> _Given data_
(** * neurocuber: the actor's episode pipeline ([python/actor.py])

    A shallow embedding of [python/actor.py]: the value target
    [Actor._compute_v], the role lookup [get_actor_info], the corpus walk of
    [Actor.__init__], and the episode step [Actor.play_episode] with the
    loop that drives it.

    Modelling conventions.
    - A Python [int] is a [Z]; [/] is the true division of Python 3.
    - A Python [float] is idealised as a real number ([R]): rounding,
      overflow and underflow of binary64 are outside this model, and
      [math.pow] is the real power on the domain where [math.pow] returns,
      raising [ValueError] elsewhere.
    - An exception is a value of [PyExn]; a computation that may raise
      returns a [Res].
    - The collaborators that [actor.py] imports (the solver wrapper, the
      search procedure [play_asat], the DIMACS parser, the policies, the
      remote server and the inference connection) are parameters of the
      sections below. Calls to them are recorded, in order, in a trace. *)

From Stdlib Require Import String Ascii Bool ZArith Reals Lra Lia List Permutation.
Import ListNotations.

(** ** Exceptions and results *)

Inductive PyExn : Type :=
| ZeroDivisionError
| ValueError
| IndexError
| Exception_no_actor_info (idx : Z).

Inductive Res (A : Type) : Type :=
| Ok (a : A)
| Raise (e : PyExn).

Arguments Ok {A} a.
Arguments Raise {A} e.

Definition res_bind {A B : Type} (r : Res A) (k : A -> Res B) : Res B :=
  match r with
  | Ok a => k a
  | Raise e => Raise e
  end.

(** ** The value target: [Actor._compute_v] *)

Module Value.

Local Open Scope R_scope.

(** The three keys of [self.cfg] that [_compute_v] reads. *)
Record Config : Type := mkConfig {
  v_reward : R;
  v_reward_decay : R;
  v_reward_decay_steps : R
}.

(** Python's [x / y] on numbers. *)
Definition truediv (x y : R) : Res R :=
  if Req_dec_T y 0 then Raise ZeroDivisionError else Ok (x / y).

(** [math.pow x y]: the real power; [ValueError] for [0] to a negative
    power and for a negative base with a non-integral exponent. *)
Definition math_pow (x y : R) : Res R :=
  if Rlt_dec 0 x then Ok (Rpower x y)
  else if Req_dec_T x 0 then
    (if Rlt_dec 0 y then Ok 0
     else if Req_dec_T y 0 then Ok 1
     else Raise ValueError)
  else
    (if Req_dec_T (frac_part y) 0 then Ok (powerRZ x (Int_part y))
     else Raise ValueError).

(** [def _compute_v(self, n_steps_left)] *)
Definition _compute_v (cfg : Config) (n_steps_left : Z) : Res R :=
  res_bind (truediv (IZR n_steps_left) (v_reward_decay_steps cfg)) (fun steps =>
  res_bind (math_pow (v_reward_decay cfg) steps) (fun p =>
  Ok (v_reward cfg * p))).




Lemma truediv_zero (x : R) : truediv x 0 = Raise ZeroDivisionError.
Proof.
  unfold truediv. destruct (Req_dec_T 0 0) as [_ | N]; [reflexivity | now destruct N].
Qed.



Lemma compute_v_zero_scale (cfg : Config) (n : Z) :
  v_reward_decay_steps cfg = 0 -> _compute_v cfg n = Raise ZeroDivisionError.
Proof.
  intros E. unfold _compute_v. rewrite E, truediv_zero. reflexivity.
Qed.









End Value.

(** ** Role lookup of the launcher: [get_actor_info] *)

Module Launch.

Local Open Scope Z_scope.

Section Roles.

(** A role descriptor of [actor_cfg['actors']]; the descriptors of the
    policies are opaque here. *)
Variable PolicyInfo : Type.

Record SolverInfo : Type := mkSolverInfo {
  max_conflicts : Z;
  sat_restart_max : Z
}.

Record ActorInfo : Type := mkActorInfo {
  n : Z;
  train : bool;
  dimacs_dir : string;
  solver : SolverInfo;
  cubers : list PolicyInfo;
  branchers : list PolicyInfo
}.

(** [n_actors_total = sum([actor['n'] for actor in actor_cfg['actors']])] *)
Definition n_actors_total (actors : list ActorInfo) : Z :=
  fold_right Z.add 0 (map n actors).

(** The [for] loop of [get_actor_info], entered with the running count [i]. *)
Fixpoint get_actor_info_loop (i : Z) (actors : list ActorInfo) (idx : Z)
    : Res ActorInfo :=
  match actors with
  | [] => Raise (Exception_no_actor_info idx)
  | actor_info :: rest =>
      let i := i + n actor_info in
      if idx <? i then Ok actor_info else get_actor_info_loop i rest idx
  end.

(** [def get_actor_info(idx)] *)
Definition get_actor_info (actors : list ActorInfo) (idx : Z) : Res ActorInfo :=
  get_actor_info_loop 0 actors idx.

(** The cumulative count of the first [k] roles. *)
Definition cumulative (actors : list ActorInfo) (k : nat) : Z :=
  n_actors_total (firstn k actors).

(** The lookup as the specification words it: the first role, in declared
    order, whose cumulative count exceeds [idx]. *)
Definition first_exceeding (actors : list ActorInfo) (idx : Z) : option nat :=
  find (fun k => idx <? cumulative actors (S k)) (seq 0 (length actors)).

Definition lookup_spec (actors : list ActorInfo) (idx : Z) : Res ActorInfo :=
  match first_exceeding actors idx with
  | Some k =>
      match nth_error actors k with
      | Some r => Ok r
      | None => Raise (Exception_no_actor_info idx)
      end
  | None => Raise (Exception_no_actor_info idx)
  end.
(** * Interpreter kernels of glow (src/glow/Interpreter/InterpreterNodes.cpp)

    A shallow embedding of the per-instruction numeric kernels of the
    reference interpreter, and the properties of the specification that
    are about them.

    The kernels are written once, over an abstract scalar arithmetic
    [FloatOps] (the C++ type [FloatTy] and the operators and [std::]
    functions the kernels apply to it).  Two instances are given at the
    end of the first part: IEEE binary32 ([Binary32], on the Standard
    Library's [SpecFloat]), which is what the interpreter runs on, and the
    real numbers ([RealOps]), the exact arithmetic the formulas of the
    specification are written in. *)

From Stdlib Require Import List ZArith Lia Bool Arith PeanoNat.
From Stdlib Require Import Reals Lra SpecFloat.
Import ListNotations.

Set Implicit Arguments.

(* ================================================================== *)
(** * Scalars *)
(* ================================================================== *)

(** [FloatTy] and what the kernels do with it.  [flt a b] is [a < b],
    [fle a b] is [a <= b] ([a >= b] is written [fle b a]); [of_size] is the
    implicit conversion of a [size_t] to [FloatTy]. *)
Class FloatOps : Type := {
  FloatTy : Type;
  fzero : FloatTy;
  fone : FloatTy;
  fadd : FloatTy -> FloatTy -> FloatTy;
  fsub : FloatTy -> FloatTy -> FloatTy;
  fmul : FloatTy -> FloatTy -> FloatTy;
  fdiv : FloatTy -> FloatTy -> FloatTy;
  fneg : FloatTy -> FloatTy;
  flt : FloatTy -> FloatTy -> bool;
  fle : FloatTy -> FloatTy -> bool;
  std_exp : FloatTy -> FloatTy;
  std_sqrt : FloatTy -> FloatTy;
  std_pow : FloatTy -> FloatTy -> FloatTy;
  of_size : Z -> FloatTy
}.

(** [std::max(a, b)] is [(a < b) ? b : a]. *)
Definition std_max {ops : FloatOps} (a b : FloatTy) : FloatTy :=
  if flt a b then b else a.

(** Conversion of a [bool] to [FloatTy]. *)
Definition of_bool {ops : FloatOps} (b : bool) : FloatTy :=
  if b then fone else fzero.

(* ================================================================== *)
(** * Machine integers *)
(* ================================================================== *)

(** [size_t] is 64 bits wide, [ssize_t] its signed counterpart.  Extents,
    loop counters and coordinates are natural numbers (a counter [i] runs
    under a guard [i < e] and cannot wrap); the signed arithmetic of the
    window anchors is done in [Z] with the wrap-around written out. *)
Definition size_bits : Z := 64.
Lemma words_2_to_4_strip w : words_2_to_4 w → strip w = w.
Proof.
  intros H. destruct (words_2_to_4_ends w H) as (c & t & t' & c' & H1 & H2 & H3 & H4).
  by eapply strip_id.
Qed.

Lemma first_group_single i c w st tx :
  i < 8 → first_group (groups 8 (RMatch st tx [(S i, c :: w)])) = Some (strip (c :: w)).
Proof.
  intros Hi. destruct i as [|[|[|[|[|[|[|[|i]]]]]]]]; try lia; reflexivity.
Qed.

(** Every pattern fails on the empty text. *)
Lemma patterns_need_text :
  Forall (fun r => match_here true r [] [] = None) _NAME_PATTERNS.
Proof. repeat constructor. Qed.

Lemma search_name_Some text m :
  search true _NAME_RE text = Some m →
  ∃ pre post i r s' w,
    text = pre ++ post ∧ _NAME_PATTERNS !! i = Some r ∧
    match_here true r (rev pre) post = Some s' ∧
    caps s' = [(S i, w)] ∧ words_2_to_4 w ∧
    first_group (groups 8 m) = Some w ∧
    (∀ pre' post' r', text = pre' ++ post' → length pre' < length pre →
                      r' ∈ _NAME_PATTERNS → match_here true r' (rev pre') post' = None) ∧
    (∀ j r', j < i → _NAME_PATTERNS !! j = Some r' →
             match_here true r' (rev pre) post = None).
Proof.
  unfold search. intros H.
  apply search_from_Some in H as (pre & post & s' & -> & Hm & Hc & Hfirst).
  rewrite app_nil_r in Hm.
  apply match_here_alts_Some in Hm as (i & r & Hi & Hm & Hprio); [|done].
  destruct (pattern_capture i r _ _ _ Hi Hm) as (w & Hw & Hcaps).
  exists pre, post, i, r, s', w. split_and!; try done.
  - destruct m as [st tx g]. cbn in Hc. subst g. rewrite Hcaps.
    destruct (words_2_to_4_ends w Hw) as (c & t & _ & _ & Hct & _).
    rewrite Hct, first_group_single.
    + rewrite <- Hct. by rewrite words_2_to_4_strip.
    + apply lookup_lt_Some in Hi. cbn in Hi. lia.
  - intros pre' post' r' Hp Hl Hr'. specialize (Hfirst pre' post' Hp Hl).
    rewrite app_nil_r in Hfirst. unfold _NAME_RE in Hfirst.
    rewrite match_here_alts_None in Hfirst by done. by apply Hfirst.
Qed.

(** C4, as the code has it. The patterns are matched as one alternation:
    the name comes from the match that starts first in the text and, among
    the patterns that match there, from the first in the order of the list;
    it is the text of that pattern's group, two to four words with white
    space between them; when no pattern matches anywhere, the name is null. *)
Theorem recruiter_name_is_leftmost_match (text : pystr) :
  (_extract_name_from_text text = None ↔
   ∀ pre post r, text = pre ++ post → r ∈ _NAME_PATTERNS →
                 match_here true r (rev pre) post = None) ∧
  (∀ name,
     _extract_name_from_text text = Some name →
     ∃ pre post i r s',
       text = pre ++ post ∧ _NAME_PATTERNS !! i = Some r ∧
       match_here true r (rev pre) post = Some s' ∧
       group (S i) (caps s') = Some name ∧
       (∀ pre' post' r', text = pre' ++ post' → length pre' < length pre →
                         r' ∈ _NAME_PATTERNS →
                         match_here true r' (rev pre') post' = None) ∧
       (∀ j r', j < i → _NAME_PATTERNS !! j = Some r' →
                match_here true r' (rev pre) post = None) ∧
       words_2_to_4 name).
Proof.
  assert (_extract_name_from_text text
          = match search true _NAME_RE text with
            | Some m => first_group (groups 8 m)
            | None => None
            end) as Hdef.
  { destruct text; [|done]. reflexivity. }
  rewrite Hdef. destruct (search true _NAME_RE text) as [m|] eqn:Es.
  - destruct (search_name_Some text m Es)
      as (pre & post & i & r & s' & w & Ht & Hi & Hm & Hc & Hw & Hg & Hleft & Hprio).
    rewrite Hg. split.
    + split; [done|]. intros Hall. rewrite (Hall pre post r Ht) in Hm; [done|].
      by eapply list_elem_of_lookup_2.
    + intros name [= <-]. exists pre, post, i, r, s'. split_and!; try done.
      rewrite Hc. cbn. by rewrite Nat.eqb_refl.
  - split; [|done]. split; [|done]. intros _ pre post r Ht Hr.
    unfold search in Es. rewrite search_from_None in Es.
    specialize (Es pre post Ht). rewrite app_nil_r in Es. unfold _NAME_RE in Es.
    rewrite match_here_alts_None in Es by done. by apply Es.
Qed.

> _Exercise_
An exact copy of the data is needed, running from its first line through the line that holds "Modelling conventions.", and nothing beyond that.

> _Solved exercise_
(** * neurocuber: the actor's episode pipeline ([python/actor.py])

    A shallow embedding of [python/actor.py]: the value target
    [Actor._compute_v], the role lookup [get_actor_info], the corpus walk of
    [Actor.__init__], and the episode step [Actor.play_episode] with the
    loop that drives it.

    Modelling conventions.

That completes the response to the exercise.